Show every line of the data that contains the string "CreateAdditionalBalance".

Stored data
▼▼▼
Lemma update_companions a now id u st : companions_ok st →
  (∀ b, bt_rows st !! id = Some b → overdraft_allowed (ub_Settings u) = true →
     overdraft_allowed (mb_Settings b) = true ∨ has_key st (mb_AccountID b) OverdraftBalanceKey) →
  companions_ok (Balance_Update a now id u st).1.
Proof.
  intros Hc Hu. unfold Balance_Update. destruct (bt_rows st !! id) as [b|] eqn:E; [|done]. destruct (live b); [|done].
  apply execute_ok; [done|]. apply companions_in_place; [done|..].
  - intros id'. rewrite lookup_insert_None. split; [by intros [? _]|]. intros H. split; [done|congruence].
  - intros id' c c' Hc1. rewrite lookup_insert_Some. intros [[<- <-]|[_ Hc2]]; [|simplify_eq; split; [done|split; [by split|by left]]].
    simplify_eq. split; [done|]. split; [done|]. intros _ Ho. cbn in Ho. destruct (ub_Settings u) as [s|] eqn:Es; [|by left].
    by apply Hu.
Qed.

Lemma update_all_companions a now account allow st : companions_ok st → companions_ok (UpdateAllByAccountID a now account allow st).1.
Proof.
  intros Hc. unfold UpdateAllByAccountID. destruct (existsb _ _); [|done]. apply execute_ok; [done|].
  apply companions_in_place; [done|..].
  - intros id. by rewrite lookup_fmap, fmap_None.
  - intros id b b' Hb. rewrite lookup_fmap, Hb. cbn. intros [= <-]. destruct (live b && _) eqn:E; [|split; [done|split; [by split|by left]]].
    split; [done|]. split; [by split|]. by left.
Qed.

Lemma delete_companions a now id st : table_ok st → companions_ok st → (∀ b, bt_rows st !! id = Some b → internal b = false) →
  companions_ok (Balance_Delete a now id st).1.
Proof.
  intros Ht Hc Hi. unfold Balance_Delete. destruct (bt_rows st !! id) as [b|] eqn:E; [|done]. destruct (live b) eqn:El; [|done].
  apply execute_ok; [done|]. apply companions_change.
  - intros id' b'. rewrite lookup_insert_Some. intros [[<- <-]|[_ H]] Hl Ho; [by rewrite deleted_not_live in Hl|by eapply Hc].
  - intros id' b' idc c _ _ Hic Hlc _ Hk. exists c. rewrite lookup_insert_ne; [done|]. intros <-. simplify_eq.
    destruct (tok_row _ Ht _ _ E) as [_ (_ & Hin & _)]. specialize (Hi _ eq_refl). rewrite (proj2 Hin Hk) in Hi. done.
Qed.

(** The rows of an account are deleted together. *)
Lemma delete_all_companions a now ids account st : companions_ok st →
  (∀ id b, bt_rows st !! id = Some b → live b = true → id ∈ ids ↔ mb_AccountID b = account) →
  companions_ok (DeleteAllByIDs a now ids st).1.
Proof.
  intros Hc Hids. unfold DeleteAllByIDs. destruct ids as [|id0 ids0]; [done|]. set (ids := id0 :: ids0) in *.
  destruct (forallb _ _); [|done]. apply execute_ok; [done|].
  assert (∀ id b', map_imap (λ id b, Some (if bool_decide (id ∈ ids) then deleted_row now b else b)) (bt_rows st) !! id = Some b' →
    live b' = true → (id ∉ ids) ∧ bt_rows st !! id = Some b') as Hrow.
  { intros id b'. rewrite map_lookup_imap. destruct (bt_rows st !! id) as [b|]; [|done]. cbn. intros [= <-] Hl.
    case_bool_decide; [by rewrite deleted_not_live in Hl|done]. }
  apply companions_change.
  - intros id b' Hb Hl Ho. destruct (Hrow _ _ Hb Hl) as [_ H]. by eapply Hc.
  - intros id b' idc c Hb Hl Hic Hlc Ha _. destruct (Hrow _ _ Hb Hl) as [Hn H]. exists c.
    rewrite map_lookup_imap, Hic. cbn. rewrite bool_decide_false; [done|]. intros Hin.
    apply Hn. apply (Hids _ _ H Hl). rewrite <- Ha. by apply (Hids _ _ Hic Hlc).
Qed.

(** *** The commands *)

Lemma default_row_ok id input now : row_ok (with_direction (empty_balance id (uuid_String (ci_OrganizationID input))
  (uuid_String (ci_LedgerID input)) (uuid_String (ci_AccountID input)) (ci_Alias input) DefaultBalanceKey (ci_AssetCode input)
  (ci_AccountType input) (ci_AllowSending input) (ci_AllowReceiving input) (defaultBalanceDirection (ci_AccountType input)) None now)).
Proof. split; [by eexists|]. split; [done|]. by split. Qed.

Lemma create_default_ok x c newID now input st : table_ok st → companions_ok st →
  let st' := (CreateDefaultBalance x c newID now input st).1 in table_ok st' ∧ companions_ok st'.
Proof.
  intros Ht Hc. unfold CreateDefaultBalance.
  destruct (FindByAccountIDAndKey x _ _ st) as [b|[]] eqn:E; try done. destruct newID as [id|e]; [|done]. split.
  - apply create_ok; [done|apply default_row_ok|]. by apply find_key_none in E.
  - by apply create_companions.
Qed.

Lemma EqualFold_lower s t : strings_EqualFold s t = false → strings_ToLower s ≠ strings_ToLower t.
Proof. unfold strings_EqualFold. by rewrite bool_decide_eq_false. Qed.

Lemma check_additional_ok cbi : check_additional cbi = Ok tt →
  strings_ToLower (cb_Key cbi) ≠ OverdraftBalanceKey ∧ Settings_Validate (cb_Settings cbi) = Ok tt ∧
  (∀ s, cb_Settings cbi = Some s → bs_BalanceScope s ≠ BalanceScopeInternal).
Proof.
  unfold check_additional. destruct (strings_EqualFold _ _) eqn:Ek; [done|]. apply EqualFold_lower in Ek.
  destruct (match cb_Direction cbi with None => _ | _ => _ end); [done|].
  destruct (Settings_Validate (cb_Settings cbi)) as [[]|]; [|done]. destruct (cb_Settings cbi) as [s|]; [|intros _; split; [done|by split]].
  case_bool_decide; [done|]. intros _. split; [done|]. split; [done|]. by intros s' [= <-].
Qed.

Lemma additional_row_ok id now cbi base : check_additional cbi = Ok tt → row_ok base → row_ok (with_direction (additional_balance id now cbi base)).
Proof.
  intros (Hk & Hs & Hi)%check_additional_ok (Ha & _ & _ & _). split; [done|]. split; [|by split].
  split; [|done]. cbn. unfold internal. cbn. destruct (cb_Settings cbi) as [s|]; [|done].
  rewrite bool_decide_false; [done|by apply Hi].
Qed.

Lemma create_additional_ok x1 x2 c id now account cbi st : table_ok st →
  let st' := (CreateAdditionalBalance x1 x2 c id now account cbi st).1 in
  table_ok st' ∧ (overdraft_allowed (cb_Settings cbi) = false → companions_ok st → companions_ok st').
Proof.
  intros Ht. unfold CreateAdditionalBalance. destruct (check_additional cbi) as [[]|e] eqn:Ec; [|done].
  destruct (FindByAccountIDAndKey x1 _ _ st) as [b|[]] eqn:E1; try done.
  destruct (FindByAccountIDAndKey x2 _ _ st) as [base|e] eqn:E2; [|done]. case_bool_decide; [done|].
  apply find_key_none in E1. apply find_key_ok in E2 as (idb & Hb & _ & Ha & _).
  pose proof (create_ok c (additional_balance id now cbi base) st Ht (additional_row_ok _ _ _ _ Ec (proj2 (tok_row _ Ht _ _ Hb)))) as H1.
  cbn in H1. rewrite Ha in H1. specialize (H1 E1).
  pose proof (create_companions c (additional_balance id now cbi base) st) as H2. cbn in H2.
  destruct (Balance_Create _ _ _) as [st' [b'|[]]]; cbn in *; (split; [done|intros; by apply H2]).
Qed.

Lemma companion_row_ok id now current : row_ok current → row_ok (with_direction (companion_row id now current)).
Proof. intros (Ha & _). split; [done|]. by split. Qed.

Lemma ensure_ok an current s st : table_ok st → (∃ id, bt_rows st !! id = Some current) →
  let '(st', r) := ensureOverdraftBalance an current s st in
  table_ok st' ∧ (companions_ok st → companions_ok st') ∧
  (∀ id b, bt_rows st !! id = Some b → bt_rows st' !! id = Some b) ∧
  (is_ok r = true → bs_AllowOverdraft s = true →
   overdraft_allowed (mb_Settings current) = true ∨ has_key st' (mb_AccountID current) OverdraftBalanceKey).
Proof.
  intros Ht [id0 Hcur]. unfold ensureOverdraftBalance. destruct (bs_AllowOverdraft s); [|done]. cbn [negb].
  destruct (overdraft_allowed (mb_Settings current)) eqn:Eo; [by split_and!; [| | |left]|].
  destruct (tok_row _ Ht _ _ Hcur) as [_ Hrow]. pose proof (proj1 Hrow) as [u Hu].
  assert (mb_AccountID current ≠ "") as Hne.
  { rewrite Hu. intros E. pose proof (uuid_String_length u) as Hl. rewrite E in Hl. done. }
  rewrite (bool_decide_false _ Hne), Hu, uuid_Parse_String.
  destruct (FindByAccountIDAndKey _ u _ st) as [b|e] eqn:Ef.
  { split; [done|]. split; [done|]. split; [done|]. intros _ _. right. apply find_key_ok in Ef as (id & ? & ? & ? & ?).
    exists id, b. by split_and!. }
  assert (∀ e', is_ok (Err e' : result BalanceError (option MBalance)) = true → False) as Hno by done.
  destruct e; try (by split_and!; [| | |intros ?%Hno]).
  destruct (ua_newID an) as [id|e]; [|by split_and!; [| | |intros ?%Hno]].
  apply find_key_none in Ef. set (row := companion_row id (ua_now an) current).
  assert (¬ has_key st (mb_AccountID row) (mb_Key row)) as Hn by (cbn; by rewrite Hu).
  pose proof (create_ok (ua_create an) row st Ht (companion_row_ok _ _ _ Hrow) Hn) as H1.
  pose proof (λ Hc, create_companions (ua_create an) row st Hc eq_refl) as H2.
  assert (∀ id b, bt_rows st !! id = Some b → bt_rows (Balance_Create (ua_create an) row st).1 !! id = Some b) as H3.
  { intros i b Hb. unfold Balance_Create. destruct (ua_create an); [|done|]; (case_bool_decide as Hid; [done|]);
      (destruct (existsb _ _); [done|]); cbn; rewrite lookup_insert_ne; try done; intros E; apply Hid; cbn; rewrite E; by eexists. }
  assert (∀ c, (Balance_Create (ua_create an) row st).2 = Ok c →
    has_key (Balance_Create (ua_create an) row st).1 (uuid_String u) OverdraftBalanceKey) as H4.
  { intros c. unfold Balance_Create. destruct (ua_create an); [|done|]; (case_bool_decide as Hid; [done|]);
      (destruct (existsb _ _); [done|]); cbn; [|done]. intros _. exists id, (with_direction row).
    split; [apply lookup_insert_eq|]. split; [done|]. by split. }
  destruct (Balance_Create (ua_create an) row st) as [st' [c|e]]; cbn in *.
  - split_and!; [done|done|done|]. intros _ _. right. by eapply H4.
  - case_bool_decide; [|by split_and!]. destruct (FindByAccountIDAndKey _ u _ st') as [c|e'] eqn:Er; [|by split_and!].
    split_and!; [done|done|done|]. intros _ _. right. apply find_key_ok in Er as (i & ? & ? & ? & ?). exists i, c. by split_and!.
Qed.

Lemma validate_update_ok s : validateUpdateSettings s = Ok tt → Settings_Validate (Some s) = Ok tt ∧ bs_BalanceScope s ≠ BalanceScopeInternal.
Proof. unfold validateUpdateSettings. destruct (Settings_Validate (Some s)) as [[]|]; [|done]. by case_bool_decide. Qed.

Lemma prepare_ok an current u st : table_ok st → (∃ id, bt_rows st !! id = Some current) → internal current = false →
  let '(st', r) := prepare_balance_update an current u st in
  table_ok st' ∧ (companions_ok st → companions_ok st') ∧
  (∀ id b, bt_rows st !! id = Some b → bt_rows st' !! id = Some b) ∧
  (is_ok r = true → update_ok u current ∧ (overdraft_allowed (ub_Settings u) = true →
     overdraft_allowed (mb_Settings current) = true ∨ has_key st' (mb_AccountID current) OverdraftBalanceKey)).
Proof.
  intros Ht Hc Hi. unfold prepare_balance_update. destruct (ub_Settings u) as [s|] eqn:Es.
  2: { split; [done|]. split; [done|]. split; [done|]. intros _. split; [|done]. unfold update_ok. by rewrite Es. }
  destruct (validateUpdateSettings s) as [[]|e] eqn:Ev; [|done].
  cbn [rbind]. destruct (enforceOverdraftTransition current s) as [[]|e]; [|done].
  apply validate_update_ok in Ev as [Hv Hsc]. pose proof (ensure_ok an current s st Ht Hc) as He.
  destruct (ensureOverdraftBalance an current s st) as [st' [c|e]]; destruct He as (H1 & H2 & H3 & H4); [|done].
  split; [done|]. split; [done|]. split; [done|]. intros _. split; [|by apply H4]. unfold update_ok. by rewrite Es.
Qed.

Lemma find_ok a id st b : Balance_Find a id st = Ok b → bt_rows st !! id = Some b ∧ live b = true.
Proof. unfold Balance_Find. destruct a, (bt_rows st !! id) as [c|]; try done. destruct (live c) eqn:E; [|done]. by intros [= <-]. Qed.

Lemma cache_settings_rows r w key s st : bt_rows (UpdateBalanceCacheSettings r w key s st) = bt_rows st.
Proof. unfold UpdateBalanceCacheSettings, cache_write. destruct (cache_read r key st); [|done]. by destruct w. Qed.

(** Only the rows matter. *)
Lemma table_ok_rows st st' : bt_rows st' = bt_rows st → table_ok st → table_ok st'.
Proof. intros E [H1 H2]. split; rewrite E; [exact H1|exact H2]. Qed.
Lemma companions_rows st st' : bt_rows st' = bt_rows st → companions_ok st → companions_ok st'.
Proof. intros E H id b. unfold has_key. rewrite E. apply H. Qed.

Lemma update_command_ok an id u st : table_ok st →
  let st' := (Update an id u st).1 in table_ok st' ∧ (companions_ok st → companions_ok st').
Proof.
  intros Ht. unfold Update. destruct (Balance_Find _ id st) as [cur|e] eqn:Ef; [|done]. apply find_ok in Ef as [Hcur _].
  destruct (internal cur) eqn:Ei; [done|].
  pose proof (prepare_ok an cur u st Ht (ex_intro _ id Hcur) Ei) as Hp.
  destruct (prepare_balance_update an cur u st) as [st1 [[]|e]]; destruct Hp as (H1 & H2 & H3 & H4); [|done].
  destruct (H4 eq_refl) as [Hu Ho]. specialize (H3 _ _ Hcur).
  assert (table_ok (Balance_Update (ua_update an) (ua_now an) id u st1).1) as T2.
  { apply update_stmt_ok; [done|]. intros b Hb. by simplify_eq. }
  assert (companions_ok st → companions_ok (Balance_Update (ua_update an) (ua_now an) id u st1).1) as C2.
  { intros Hc%H2. apply update_companions; [done|]. intros b Hb Ha. simplify_eq. by apply Ho. }
  destruct (Balance_Update _ _ id u st1) as [st2 [b|e]]; cbn [fst] in *; [|done].
  destruct (ub_Settings u) as [s|]; [|done].
  split; [|intros Hc; eapply companions_rows; [|by apply C2]]; [eapply table_ok_rows; [|exact T2]|]; apply cache_settings_rows.
Qed.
▲▲▲
◆ **Solution below**:
  let st' := (CreateAdditionalBalance x1 x2 c id now account cbi st).1 in
  intros Ht. unfold CreateAdditionalBalance. destruct (check_additional cbi) as [[]|e] eqn:Ec; [|done].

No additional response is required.